Get started with Informix Warehouse Feature, Part 1: Model your data warehouse using Design Studio

developerWorks
Go to the previous pagePage 3 of 11 Go to the next page

Document options
PDF format - Fits A4 and Letter

PDF - Fits A4 and Letter
1890 KB (56 pages)

Get Adobe® Reader®

Discuss


My developerWorks needs you!

Connect to your technical community


Rate this tutorial

Help us improve this content


Data warehousing – An overview

In order to quickly respond to the market and keep a competitive advantage, organizations need an integrated and historic view of their businesses. To support this requirement, an IT platform can be created to consolidate the data from the different heterogeneous systems across the company's business functions and operations, and even external sources, into one or more common databases called a data warehouse.

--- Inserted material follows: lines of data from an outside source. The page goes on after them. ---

(* ===== verification/Shell.v ===== *)
(** * The frame of the web pages

    [web/src/components/shared/Layout.tsx]: the navigation with its unread counts, the presence
    that is sent while the page is visible and the sidebar; [web/src/lib/routePreload.ts];
    [web/src/components/shared/Modal.tsx]: the dialogs, their focus and their keys; and
    [web/src/components/shared/MarkdownEditor.tsx]. *)

From S2P Require Import Prelude.
From S2P Require Import Keyed.
From S2P Require Import Routing.

(** ** Layout *)

Module Layout.

(** *** Unread counts *)

(** The two maps of the counts, and the numbers that are shown. *)
Record Counts := {
  unreadCount : Z; messageUnreadCount : Z; channelUnread : gmap Z Z; directUnread : gmap Z Z;
}.

Definition no_counts : Counts := {| unreadCount := 0; messageUnreadCount := 0; channelUnread := ∅; directUnread := ∅ |}.

Definition total (m : gmap Z Z) : Z := map_fold (λ _ n s, s + n) 0 m.

Definition syncMessageUnreadCount (c : Counts) : Counts :=
  {| unreadCount := unreadCount c; messageUnreadCount := total (channelUnread c) + total (directUnread c);
     channelUnread := channelUnread c; directUnread := directUnread c |}.

Definition notifications_loaded (n : option Z) (c : Counts) : Counts :=
  match n with
  | Some n => {| unreadCount := n; messageUnreadCount := messageUnreadCount c; channelUnread := channelUnread c;
                 directUnread := directUnread c |}
  | None => c
  end.

(** [new Map(entries)]: a later entry replaces an earlier one. *)
Definition new_Map (l : list (Z * Z)) : gmap Z Z := foldl (λ m e, <[e.1 := e.2]> m) ∅ l.

(** Both requests have answered; without data an answer is as an empty list. *)
Definition conversations_loaded (channels directs : option (list (Z * Z))) (c : Counts) : Counts :=
  syncMessageUnreadCount
    {| unreadCount := unreadCount c; messageUnreadCount := messageUnreadCount c;
       channelUnread := new_Map (default [] channels); directUnread := new_Map (default [] directs) |}.

Definition updateChannelUnread (e : Z * Z) (c : Counts) : Counts :=
  syncMessageUnreadCount
    {| unreadCount := unreadCount c; messageUnreadCount := messageUnreadCount c;
       channelUnread := <[e.1 := e.2]> (channelUnread c); directUnread := directUnread c |}.

Definition updateDirectConversationUnread (e : Z * Z) (c : Counts) : Counts :=
  syncMessageUnreadCount
    {| unreadCount := unreadCount c; messageUnreadCount := messageUnreadCount c;
       channelUnread := channelUnread c; directUnread := <[e.1 := e.2]> (directUnread c) |}.

(** An event of the user, with the channel or the conversation it is about. *)
Definition message_event (channel direct : option (Z * Z)) (c : Counts) : Counts :=
  let c := match channel with Some e => updateChannelUnread e c | None => c end in
  match direct with Some e => updateDirectConversationUnread e c | None => c end.

Inductive counts_step : Counts → Counts → Prop :=
  | counted_notifications n c : counts_step c (notifications_loaded n c)
  | counted_conversations ch d c : counts_step c (conversations_loaded ch d c)
  | counted_event ch d c : counts_step c (message_event ch d c).

Definition getNavUnreadCount (c : Counts) (path : str) : Z :=
  if eqs path (js "/announcements") then unreadCount c
  else if eqs path (js "/messages") then messageUnreadCount c else 0.

Lemma total_insert_new i n m : m !! i = None → total (<[i := n]> m) = total m + n.
Proof. intros H. unfold total. rewrite map_fold_insert_L; [done|intros; lia|done]. Qed.

(** A count that arrives takes the place of the one before it. *)
Lemma total_insert i n m : total (<[i := n]> m) = total m - default 0 (m !! i) + n.
Proof.
  destruct (m !! i) as [o|] eqn:E.
  - rewrite <- insert_delete_eq, total_insert_new by apply lookup_delete_eq.
    assert (T : total m = total (delete i m) + o).
    { rewrite <- (insert_delete_id m i o) at 1 by done. apply total_insert_new, lookup_delete_eq. }
    change (default 0 (Some o)) with o. lia.
  - rewrite total_insert_new by done. change (default 0 None) with 0. lia.
Qed.

Definition counted (c : Counts) : Prop := messageUnreadCount c = total (channelUnread c) + total (directUnread c).

Lemma counts_step_counted c c' : counts_step c c' → counted c → counted c'.
Proof. intros S H. destruct S; [by destruct n|done|]. by destruct ch, d. Qed.

(** An event of a channel changes the number by the difference of its counts. *)
Lemma event_difference c i n :
  counted c →
  messageUnreadCount (message_event (Some (i, n)) None c)
  = messageUnreadCount c + (n - default 0 (channelUnread c !! i)).
Proof. intros H. cbn. rewrite total_insert, H. lia. Qed.

(** A request that fails takes the counts of its conversations away. *)
Lemma failed_load_clears c ds :
  counted c → messageUnreadCount (conversations_loaded None ds c) = total (new_Map (default [] ds)).
Proof. intros _. cbn. done. Qed.

(** An answer that was asked for before an event replaces the count of the event. *)
Lemma late_counts_replace_event :
  let c := message_event (Some (4, 0)) None (conversations_loaded (Some [(4, 3)]) (Some []) no_counts) in
  messageUnreadCount c = 0 ∧ messageUnreadCount (conversations_loaded (Some [(4, 3)]) (Some []) c) = 3.
Proof. by vm_compute. Qed.

(** *** Presence *)

Record Presence := { lastPresenceUpdateAt : Z; presence_sent : list Z }.

Definition no_presence : Presence := {| lastPresenceUpdateAt := 0; presence_sent := [] |}.

Definition updatePresence (now : Z) (p : Presence) : Presence :=
  if now - lastPresenceUpdateAt p <? 5000 then p
  else {| lastPresenceUpdateAt := now; presence_sent := presence_sent p ++ [now] |}.

(** The interval, the focus of the window and a change of visibility, at their times. *)
Definition presence_tick (t : Z * bool) (p : Presence) : Presence := if t.2 then updatePresence t.1 p else p.

Definition presence_run (l : list (Z * bool)) (p : Presence) : Presence := foldl (λ p t, presence_tick t p) p l.

Definition spaced (p : Presence) : Prop :=
  StronglySorted (λ a b, a + 5000 <= b) (presence_sent p)
  ∧ Forall (λ a, a <= lastPresenceUpdateAt p) (presence_sent p)
  ∧ (presence_sent p = [] ∧ lastPresenceUpdateAt p = 0 ∨ lastPresenceUpdateAt p ∈ presence_sent p).

Lemma tick_spaced t p : spaced p → spaced (presence_tick t p).
Proof.
  intros (S & F & L). unfold presence_tick, updatePresence. destruct t.2; [|done].
  destruct (Z.ltb_spec (t.1 - lastPresenceUpdateAt p) 5000); [done|]. split; [|split]; cbn.
  - apply StronglySorted_app_2; [|done|repeat constructor]. intros a b A B%list_elem_of_singleton. subst b.
    rewrite Forall_forall in F. specialize (F _ A). lia.
  - apply Forall_app. split; [|repeat constructor; lia]. eapply Forall_impl; [exact F|]. cbn. lia.
  - right. apply elem_of_app. right. by apply list_elem_of_singleton.
Qed.

(** Presence is sent at most once in five seconds, and whenever the page is visible at one of
    its times it was sent less than five seconds before. *)
Theorem presence_throttled l p t :
  p = presence_run l no_presence → 5000 <= t → Forall (λ x, x.1 <= t) l →
  StronglySorted (λ a b, a + 5000 <= b) (presence_sent (presence_tick (t, true) p))
  ∧ ∃ a, a ∈ presence_sent (presence_tick (t, true) p) ∧ t - 5000 < a <= t.
Proof.
  intros -> T B. assert (R : ∀ q, spaced q ∧ lastPresenceUpdateAt q <= t →
    spaced (presence_run l q) ∧ lastPresenceUpdateAt (presence_run l q) <= t).
  { induction l as [|x l IH]; [done|]. intros q (Q & M). inversion B; subst. apply IH; [done|].
    split; [by apply tick_spaced|]. unfold presence_tick, updatePresence. destruct x.2; [case_match|]; cbn; lia. }
  destruct (R no_presence) as (S & M). { split; [|cbn; lia]. split; [constructor|]. split; [constructor|by left]. }
  assert (S' := tick_spaced (t, true) _ S). split; [apply S'|]. revert S'. unfold presence_tick, updatePresence. cbn [fst snd].
  destruct (Z.ltb_spec (t - lastPresenceUpdateAt (presence_run l no_presence)) 5000); intros (_ & _ & L).
  - destruct L as [(_ & Z)|L]; [lia|]. eexists. split; [exact L|lia].
  - exists t. split; [|lia]. cbn. apply elem_of_app. right. by apply list_elem_of_singleton.
Qed.

(** *** Navigation *)

Import Access.

Record NavItem := { to : string; label : string; exact : bool }.

Definition item (t l : string) : NavItem := {| to := t; label := l; exact := false |}.
Definition staff_home : NavItem := {| to := "/admin"; label := "Staff home"; exact := true |}.

Definition adminNav : list NavItem :=
  [staff_home; item "/admin/cohorts" "Cohorts"; item "/admin/content" "Content"; item "/admin/grading" "Grading";
   item "/admin/support" "Student support"; item "/admin/moderation" "Safety queue"; item "/messages" "Messages";
   item "/announcements" "Updates"; item "/admin/team" "Team"; item "/profile" "Profile"].

Definition instructorNav : list NavItem :=
  [staff_home; item "/admin/cohorts" "Cohorts"; item "/admin/grading" "Grading"; item "/admin/support" "Student support";
   item "/admin/moderation" "Safety queue"; item "/messages" "Messages"; item "/announcements" "Updates";
   item "/profile" "Profile"].

Definition studentNav : list NavItem :=
  [item "/dashboard" "Today"; item "/materials" "Learn"; item "/recordings" "Recordings"; item "/resources" "Resources";
   item "/messages" "Messages"; item "/announcements" "Updates"; item "/profile" "Profile"].

Definition navItems (a : auth_context) : list NavItem :=
  if isLoading a then []
  else if default false (is_admin <$> user a) then adminNav
  else if default false (is_staff <$> user a) then instructorNav else studentNav.

Definition bottom_paths : list str := map js ["/dashboard"; "/materials"; "/messages"; "/announcements"].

Data warehouses are designed with the business-context in mind (its terms, data, and performance measures) and typically take the form of multi-dimensional databases to better support decision-support applications.

In the broadest sense of the term, a data warehouse refers to a database that contains very large stores of historical data. The data is stored as a series of snapshots and aggregated data at a specific time, which allows a user to reconstruct history, make trend and projection analysis, discover gaps and problems, and make accurate comparisons between different time periods using Business Intelligence (BI) tools available in the market, like IBM Cognos. In addition, by using Data Mining tools, the business analysts can analyze the patterns in the data values and even predict business behavior based on different variables. A data warehouse includes processes in place to clean, integrate, and transform the data that it retrieves before it is loaded into the warehouse database so the repository contains a truthful integrated business view of a specific function or view across multiple functions within the organization.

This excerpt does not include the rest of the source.